The Eighth Circuit has not clearly adopted either approach. In Falkirk Mining Co. v. Japan Steel Works, Ltd., the Eighth Circuit, applying Justice O'Connor's more restrictive approach, held that the "plac[ing] of a product into the stream of commerce, without more, does not constitute an act of the defendant purposefully directed toward the forum State," and cannot support the exercise of personal jurisdiction over the defendant. 906 F.2d 369, 376 (8th Cir. 1990) (citation omitted). Several years later, though, the Eighth Circuit seemed to apply Judge Brennan's approach. See Barone v. Rich Bros. Interstate Display Fireworks Co., 25 F.3d 610, 614 (8th Cir. 1994) (noting that in Asahi, "five justices agreed that continuous placement of a significant number of products into the stream of commerce with knowledge that the product would be distributed into the forum state represents sufficient minimum contacts to satisfy due process"). Later, in Vandelune v. 4B Elevator Components Unlimited, 148 F.3d 943 (8th Cir. 1998), the Eighth Circuit explained that it is still an "open question" whether Justice O'Connor's or Justice Brennan's approach in Asahi is correct. Id. at 947-48. The Eighth Circuit did not need to resolve this "open question" in Vandelune, because the defendant had enough additional contacts with the state such that personal jurisdiction would have been appropriate under either approach. See id. at 948 (listing the defendant's contacts with the forum state).
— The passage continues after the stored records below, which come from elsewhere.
(** * Shirk: the plug event kernel of [shirk.py]

    A shallow embedding of the hook registry, the plug lifecycle
    ([load_plug], [remove_plug], [shutdown], [connectionLost]) and the
    event dispatchers of the [Shirk] class, followed by the properties
    the specification states about them.

    Python objects that the kernel mutates in place ([self.plugs],
    [self.hooks]) live in one record that is threaded through every
    operation; an operation that raises still hands back the state it
    had reached, as Python leaves every mutation made before the raise
    in place. *)

From Stdlib Require Import Ascii String.
From stdpp Require Import gmap strings list fin_maps.

Local Open Scope string_scope.
Set Warnings "-clear-no-such-hyp".

(** ** Events

    [util.Event] is not part of the sources at hand; its constants are
    the eight names [shirk.py] uses. *)
Module Event.

Inductive t : Type :=
  | addressed | chanmsg | command | private
  | raw | userjoined | usercreated | userremoved.

#[global] Instance eq_dec : EqDecision t.
Proof. solve_decision. Defined.

Definition to_nat (e : t) : nat :=
  match e with
  | addressed => 0 | chanmsg => 1 | command => 2 | private => 3
  | raw => 4 | userjoined => 5 | usercreated => 6 | userremoved => 7
  end.

Definition of_nat (n : nat) : option t :=
  match n with
  | 0 => Some addressed | 1 => Some chanmsg | 2 => Some command
  | 3 => Some private | 4 => Some raw | 5 => Some userjoined
  | 6 => Some usercreated | 7 => Some userremoved
  | _ => None
  end.

#[global] Instance countable : Countable t.
Proof. apply (inj_countable to_nat of_nat). by intros []. Defined.

End Event.

(** What a plug may hand to [add_callback] as its [event] argument: one
    of the [Event] constants, or any other Python value (a typo, a
    constant of a later version), which is no key of [self.hooks]. *)
Inductive event_arg : Type :=
  | EvConst (e : Event.t)
  | EvOther (n : nat).

#[global] Instance event_arg_eq_dec : EqDecision event_arg.
Proof. solve_decision. Defined.

(** [Shirk._simple_events] *)
Definition _simple_events : list Event.t :=
  [Event.addressed; Event.chanmsg; Event.private;
   Event.userjoined; Event.usercreated; Event.userremoved].

(** ** Exceptions *)
Inductive exn : Type :=
  | KeyError
  | ImportError
  | AttributeError
  | RuntimeError      (* "Set changed size during iteration" *)
  | IndexError
  | OtherError (name : string).

#[global] Instance exn_eq_dec : EqDecision exn.
Proof. solve_decision. Defined.

(** ** Plugs

    A plug instance is a Python object: sets of plugs and the values of
    [self.plugs] compare by identity.  [plug_id] is that identity, drawn
    from an allocation counter when [module.Plug(...)] is evaluated;
    [plug_name] is the module the instance was made from. *)
Record plug : Type := Plug { plug_id : nat; plug_name : string }.

#[global] Instance plug_eq_dec : EqDecision plug.
Proof. solve_decision. Defined.

#[global] Instance plug_countable : Countable plug.
Proof.
  apply (inj_countable' (fun p => (plug_id p, plug_name p))
                        (fun q => Plug q.1 q.2)).
  by intros [].
Defined.

(** The interests a plug class declares (the class attributes
    [commands], [hooks] and [rawhooks] of [CorePlug], [AuthPlug] and
    [WigglyPlug]). *)
Record PlugClass : Type := {
  commands : list string;
  hooks : list event_arg;
  rawhooks : list string
}.

(** ** Kernel state *)
Record Config : Type := {
  cfg_nickname : string;
  cfg_cmd_prefix : string;
  cfg_plugs : list string
}.

(** [self.hooks] is one dictionary whose keys never change after
    [load_plugs]: [Event.raw] and [Event.command] map to dictionaries
    from a code or a command to a set of plugs, every other key maps to
    a set of plugs.  The three parts are kept apart here.

    [users] tells whether the attribute [self.users] exists, [sent] is
    what went out through [quit], [shuttingdown] is the factory's flag.
    [cleanups] is a ghost log: the instances whose [cleanup] was entered,
    oldest first. *)
Record Shirk : Type := MkShirk {
  config : Config;
  plugs : gmap string plug;
  hooks_command : gmap string (gset plug);
  hooks_raw : gmap string (gset plug);
  hooks_simple : gmap Event.t (gset plug);
  nickname : string;
  cmd_prefix : string;
  users : bool;
  shuttingdown : bool;
  sent : list string;
  next_id : nat;
  cleanups : list plug
}.

Definition with_plugs (f : gmap string plug -> gmap string plug) (s : Shirk) : Shirk :=
  MkShirk (config s) (f (plugs s)) (hooks_command s) (hooks_raw s) (hooks_simple s)
          (nickname s) (cmd_prefix s) (users s) (shuttingdown s) (sent s)
          (next_id s) (cleanups s).

Definition with_hooks_command
    (f : gmap string (gset plug) -> gmap string (gset plug)) (s : Shirk) : Shirk :=
  MkShirk (config s) (plugs s) (f (hooks_command s)) (hooks_raw s) (hooks_simple s)
          (nickname s) (cmd_prefix s) (users s) (shuttingdown s) (sent s)
          (next_id s) (cleanups s).

Definition with_hooks_raw
    (f : gmap string (gset plug) -> gmap string (gset plug)) (s : Shirk) : Shirk :=
  MkShirk (config s) (plugs s) (hooks_command s) (f (hooks_raw s)) (hooks_simple s)
          (nickname s) (cmd_prefix s) (users s) (shuttingdown s) (sent s)
          (next_id s) (cleanups s).

Definition with_hooks_simple
    (f : gmap Event.t (gset plug) -> gmap Event.t (gset plug)) (s : Shirk) : Shirk :=
  MkShirk (config s) (plugs s) (hooks_command s) (hooks_raw s) (f (hooks_simple s))
          (nickname s) (cmd_prefix s) (users s) (shuttingdown s) (sent s)
          (next_id s) (cleanups s).

Definition with_users (b : bool) (s : Shirk) : Shirk :=
  MkShirk (config s) (plugs s) (hooks_command s) (hooks_raw s) (hooks_simple s)
          (nickname s) (cmd_prefix s) b (shuttingdown s) (sent s)
          (next_id s) (cleanups s).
One court in this Circuit has stated that the stream-of-commerce theory of specific jurisdiction did not survive the Supreme Court's decision in Bristol-Myers Squibb. See A.T. ex rel. Travis v. Hahn, 341 F. Supp. 3d 1031, 1037-39 (E.D. Mo. 2018). Neither party explicitly makes this argument, and the Court is not persuaded by the reasoning in Hahn in any event. The Supreme Court's opinion in Bristol-Myers Squibb did not mention the stream-of-commerce theory, and the Court was clear that it did not announce a new rule, but instead applied "settled principles of personal jurisdiction." 137 S. Ct. at 1783. Numerous courts have concluded that Bristol-Myers Squibb did not affect the viability of the stream-of-commerce theory. E.g., LLOG Expl. Co. v. Fed. Flange, Inc., No. 17-2323, 2019 WL 4038599, at *5-6 (E.D. La. Aug. 28, 2019); Kimmons v. AutoZone, Inc., No. 4:19-cv-00876-LPR, 2020 WL 5506446, at *6 n.46 (E.D. Ark. Sept. 11, 2020); Slyce Acquisition Inc. v. Syte-Visual Conception Ltd., 422 F. Supp. 3d 1191, 1201 (W.D. Tex. 2019); Semcon IP Inc. v. TCT Mobile Int'l Ltd., No. 2:18-CV-00194-JRG, 2019 WL 2774362, at *2-3 (E.D. Tex. July 2, 2019).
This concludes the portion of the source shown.